→ **Task brief**: Return a copy of each line in the listing that includes the word "unfold".
>>>>>
Lemma handle_spec r n :
  keyed (n_providers n) → q_messages r ≠ 0%nat → has_prefix "coze-" (q_model r) = false →
  let kt := RequestKeyType (c_start clk) (n_shared n) (n_keys n) (q_cred r) in
  let '(a, n') := handleChatCompletions env presets sider_expired serve clk coze r n in
  ∃ v, handled r kt n n' a v.
Proof using sort_permutes.
  intros Hk Hm Hc kt. unfold handleChatCompletions.
  rewrite (proj2 (Nat.eqb_neq _ _) Hm), Hc. fold kt.
  destruct (reserve_public_sets kt r n) as [q1 E1].
  pose proof (reserve_guest_public kt r n q1) as [G1 G2].
  destruct (reserve_public clk kt r n) as [pub n1] eqn:Ep. cbn in E1.
  assert (Hq1 : n_public n1 = q1) by (by rewrite E1). subst n1.
  destruct pub as [pub|].
  2:{ exists (Failed None). split; rewrite ?Ep; cbn; try done; [by left|by intros [?|?]|].
      exists []. by rewrite app_nil_r. }
  destruct (reserve_guest_sets kt r (set_public n q1)) as [t2 E2].
  destruct (reserve_guest clk kt r (set_public n q1)) as [gk n2] eqn:Eg. cbn in E2, G1, G2. subst n2.
  cbn in G2. destruct (reserve_guest clk kt r n) as [gk' n2'] eqn:Eg'. cbn in G1, G2. subst gk' t2.
  destruct gk as [gk|].
  2:{ exists (Failed None). rewrite settle_public_eq. split; rewrite ?Ep, ?Eg'; cbn; try done; [by left|by intros [?|?]|].
      exists []. by rewrite app_nil_r. }
  destruct (draw_pool_sets kt r (set_guest (set_public n q1) (n_guest n2'))) as [s3 E3].
  pose proof (draw_pool_others kt r n q1 (n_guest n2')) as Hd.
  destruct (draw_pool clk kt r (set_guest _ _)) as [drawn n3]. cbn in E3, Hd. subst n3. cbn in Hd.
  assert (Hrefuse : ∀ st n4, st ≠ 200 → st ≠ 502 → n_guest n4 = n_guest n2' → n_public n4 = q1 → n_log n4 = n_log n →
    n_pools n4 = s3 → ∃ v, handled r kt n (settle_public clk r pub (Failed None) (settle_guest clk kt r gk (Failed None) n4))
           (refuse st) v).
  { intros st n4 Hst Hst' H1 H2 H3 H4. exists (Failed None). rewrite settle_public_eq, settle_guest_eq.
    split; rewrite ?Ep, ?Eg'; cbn; rewrite ?H1, ?H2, ?H3, ?H4; try done; [by left|by intros [?|?]|].
    exists []. by rewrite app_nil_r. }
  destruct drawn; cbn [negb].
  2:{ by apply Hrefuse. }
  set (m3 := set_pools (set_guest (set_public n q1) (n_guest n2')) s3).
  assert (Hcs : ∀ c, c ∈ (candidates_for env presets sider_expired clk kt r m3).1 →
            authorised r kt n (LogCall (p_ID (c_Provider c)) 0 0 true)).
  { intros c Hcc. apply candidates_ok in Hcc as (? & ? & ? & ?); [|exact Hk]. by eexists. }
  destruct (candidates_for env presets sider_expired clk kt r m3) as [cs b]. cbn in Hcs.
  destruct (bool_decide (cs = [])); [by apply Hrefuse|].
  pose proof (try_spec (q_stream r) (q_consumer r) 0 cs None b (n_rr m3) (n_log m3)) as Ht.
  destruct (try_providers _ _ _ _ _ _ _ _ _ _) as [v [[b' rr'] l']].
  destruct Ht as (added & Hl & Hall & Hv). exists v. rewrite settle_public_eq, settle_guest_eq.
  split; rewrite ?Ep, ?Eg'; cbn; try done.
  - destruct v as [| |[msg|]]; cbn; [|..|destruct (isRateLimitError msg)|]; naive_solver.
  - destruct (_ && _)%bool; [by right|by left].
  - intros _ Hch Hpub Hn. rewrite Hch, Hpub, bool_decide_eq_true_2 by done. cbn [andb].
    rewrite bool_decide_eq_true_2; [done|]. unfold reserve_public in Ep. rewrite Hch, andb_false_r in Ep.
    destruct (n_public n) as [q|] eqn:Eq; [|by destruct Hn]. injection Ep as _ E. rewrite <- E in Hq1. by rewrite <- Hq1.
  - exists added. split; [exact Hl|]. split; [|exact Hv]. eapply Forall_impl; [exact Hall|].
    intros [id pr co ok|]; [|done]. intros (c & Hcin & <-). exact (Hcs c Hcin).
Qed.
(** ** Metering *)

(** The tokens of a key in a window, at a time. *)
Definition used_at (w : window) (now : Time) (key : string) (t : guestKeyUsageTracker) : Z :=
  zget (journal w (ensureJournals now t)) key.

Lemma used_at_same w t1 t2 key t : stamp_at w t1 = stamp_at w t2 → used_at w t1 key t = used_at w t2 key t.
Proof. unfold used_at. by destruct w; cbn; intros ->. Qed.

Lemma used_at_current w now key t : stamp w t = stamp_at w now → used_at w now key t = zget (journal w t) key.
Proof. intros Hs. unfold used_at. by destruct (ensure_journal w now t Hs) as [-> _]. Qed.

(** A reservation followed by its settlement in the same window. *)
Lemma reserve_adjust w t1 t2 key (d h pr rpm est a : Z) t :
  stamp_at w t1 = stamp_at w t2 → 0 ≤ used_at w t1 key t < 2 ^ 61 → 0 < est < 2 ^ 61 → 0 ≤ a < 2 ^ 61 →
  0 < limit w d h →
  let '(ok, _, t') := CheckAndReserveFull t1 key d h pr rpm est t in
  used_at w t2 key (if ok then GuestKeys.Adjust t2 key est a t' else t') =
  used_at w t1 key t + (if ok then a else 0).
Proof.
  intros Hw Hu Hest Ha Hlim. pose proof (reserve_window w t1 key d h pr rpm est t) as Hr. cbn zeta in Hr.
  destruct (CheckAndReserveFull t1 key d h pr rpm est t) as [[ok rem] t']. destruct Hr as (H1 & _ & H3).
  assert (Hs : stamp w t' = stamp_at w t2) by (rewrite H1, <- Hw; by destruct w).
  unfold used_at in *. destruct ok.
  - destruct (adjust_window w t2 key est a t') as [Hj Hst].
    assert (Hle : (est <=? 0) && (a <=? 0) = false) by (destruct (Z.leb_spec est 0); [lia|done]).
    rewrite Hle in Hj, Hst. destruct (ensure_journal w t2 t' Hs) as [Ej Es].
    rewrite Es in Hst. destruct (ensure_journal w t2 _ Hst) as [-> _]. rewrite Hj, Ej, zget_shift_floor.
    rewrite decide_True by done. rewrite H3. cbn [andb].
    rewrite (proj2 (Z.ltb_lt 0 (limit w d h)) Hlim), (proj2 (Z.ltb_lt 0 est)) by lia. cbn [andb].
    rewrite zget_zincr, decide_True by done. rewrite wrap64_add_r, wrap64_add_l, wrap64_id
      by (unfold is_int64; lia). lia.
  - destruct (ensure_journal w t2 t' Hs) as [-> _]. rewrite H3. cbn [andb]. lia.
Qed.

Lemma estimate_pos r : 0 < estimate r.
Proof. unfold estimate. destruct (q_max_tokens r) as [m|]; [destruct (Z.ltb_spec 0 m)|]; lia. Qed.

(** What an outcome is charged at. *)
Definition sensible : Prop :=
  ∀ i p pr co, serve i p = UpOk pr co → 0 ≤ pr < 2 ^ 59 ∧ 0 ≤ co < 2 ^ 59.

Lemma settled_range e r kt n n' a v :
  sensible → 0 < e < 2 ^ 60 → handled r kt n n' a v → 0 ≤ settled_at e v < 2 ^ 60.
Proof.
  intros Hs He Hh. destruct (h_log _ _ _ _ _ _ Hh) as (added & _ & _ & Hv).
  destruct v as [[k|]| |]; cbn; try lia. destruct Hv as (_ & id & pr & co & _ & -> & i & p & Hsv).
  destruct (Hs i p pr co Hsv). rewrite wrap64_id by (unfold is_int64; lia). lia.
Qed.

Lemma guest_metered r kt n n' a v t ks rec :
  handled r kt n n' a v → sensible → estimate r < 2 ^ 60 →
  n_guest n = Some t → n_keys n = Some ks → guest_key_of kt r ≠ "" →
  GuestKeys.GetGuestKeyRecord (guest_key_of kt r) ks = Some rec →
  (∀ w, stamp_at w (c_start clk) = stamp_at w (c_end clk)) →
  (∀ w, 0 ≤ used_at w (c_start clk) (guest_key_of kt r) t < 2 ^ 61) →
  ∃ t', n_guest n' = Some t' ∧
    ∀ w, 0 < limit w (GuestKeys.Quota rec) (GuestKeys.QuotaHourly rec) →
      used_at w (c_end clk) (guest_key_of kt r) t' =
      used_at w (c_start clk) (guest_key_of kt r) t + settled_at (estimate r) v.
Proof.
  intros Hh Hsens He Ht Hks Hkey Hrec Hw Hu.
  pose proof (estimate_pos r) as Hpos. pose proof (settled_range (estimate r) r kt n n' a v Hsens (conj Hpos He) Hh) as Hset.
  pose proof (h_guest _ _ _ _ _ _ Hh) as Hg. pose proof (h_public_refused _ _ _ _ _ _ Hh) as Hpr.
  pose proof (h_guest_refused _ _ _ _ _ _ Hh) as Hgr.
  assert (Hzero : refused v → settled_at (estimate r) v = 0) by (by destruct v).
  destruct (reserve_public clk kt r n).1 as [pub|].
  2:{ exists t. rewrite Hg. split; [done|]. intros w _. rewrite (Hzero (Hpr eq_refl)), Z.add_0_r.
      symmetry. by apply used_at_same. }
  unfold reserve_guest in Hg, Hgr. rewrite Ht, Hks in Hg, Hgr. cbv zeta in Hg, Hgr.
  rewrite bool_decide_eq_false_2, Hrec in Hg, Hgr by done.
  set (key := guest_key_of kt r) in *.
  pose proof (λ w, reserve_adjust w (c_start clk) (c_end clk) key (GuestKeys.Quota rec)
    (GuestKeys.QuotaHourly rec) (GuestKeys.QuotaPerRequest rec) (GuestKeys.RPM rec) (estimate r)
    (settled_at (estimate r) v) t (Hw w) (Hu w)) as Hra.
  destruct (CheckAndReserveFull _ _ _ _ _ _ _ _) as [[ok rem] t'] eqn:Ec.
  destruct ok; cbn in Hg, Hgr.
  - exists (GuestKeys.Adjust (c_end clk) key (estimate r) (settled_at (estimate r) v) t'). split; [exact Hg|].
    intros w Hlim. apply Hra; [lia|lia|done].
  - exists t'. split; [exact Hg|]. intros w Hlim. rewrite (Hzero (Hgr ltac:(done) eq_refl)).
    apply Hra; [lia|lia|done].
Qed.
Ltac by_cases := lazymatch goal with |- context [if ?d then _ else _] => destruct d; lia end.

(** The public quota: [amount] tokens more on the counters of a request, nothing else. *)
Definition spent (now : Time) (ip model : string) (amount : Z) (q q' : PublicKeyQuota) : Prop :=
  globalUsedToday q' = globalUsedToday q + amount ∧
  (∀ a, ip_daily_used a q' = ip_daily_used a q + (if decide (a = ip ∧ ip ≠ "") then amount else 0)) ∧
  (∀ h, zget (hourlyUsage q') h = zget (hourlyUsage q) h
          + (if decide (h = hour_key (loc := loc) now) then amount else 0)) ∧
  (∀ m, zget (modelUsage q') m = zget (modelUsage q) m
          + (if decide (m = model ∧ model ≠ "") then amount else 0)).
<<<<<
→ **Answer box**:
  intros Hk Hm Hc kt. unfold handleChatCompletions.
    rewrite bool_decide_eq_true_2; [done|]. unfold reserve_public in Ep. rewrite Hch, andb_false_r in Ep.
Proof. unfold used_at. by destruct w; cbn; intros ->. Qed.
Proof. intros Hs. unfold used_at. by destruct (ensure_journal w now t Hs) as [-> _]. Qed.
  unfold used_at in *. destruct ok.
      by (unfold is_int64; lia). lia.
Proof. unfold estimate. destruct (q_max_tokens r) as [m|]; [destruct (Z.ltb_spec 0 m)|]; lia. Qed.
  destruct (Hs i p pr co Hsv). rewrite wrap64_id by (unfold is_int64; lia). lia.
  unfold reserve_guest in Hg, Hgr. rewrite Ht, Hks in Hg, Hgr. cbv zeta in Hg, Hgr.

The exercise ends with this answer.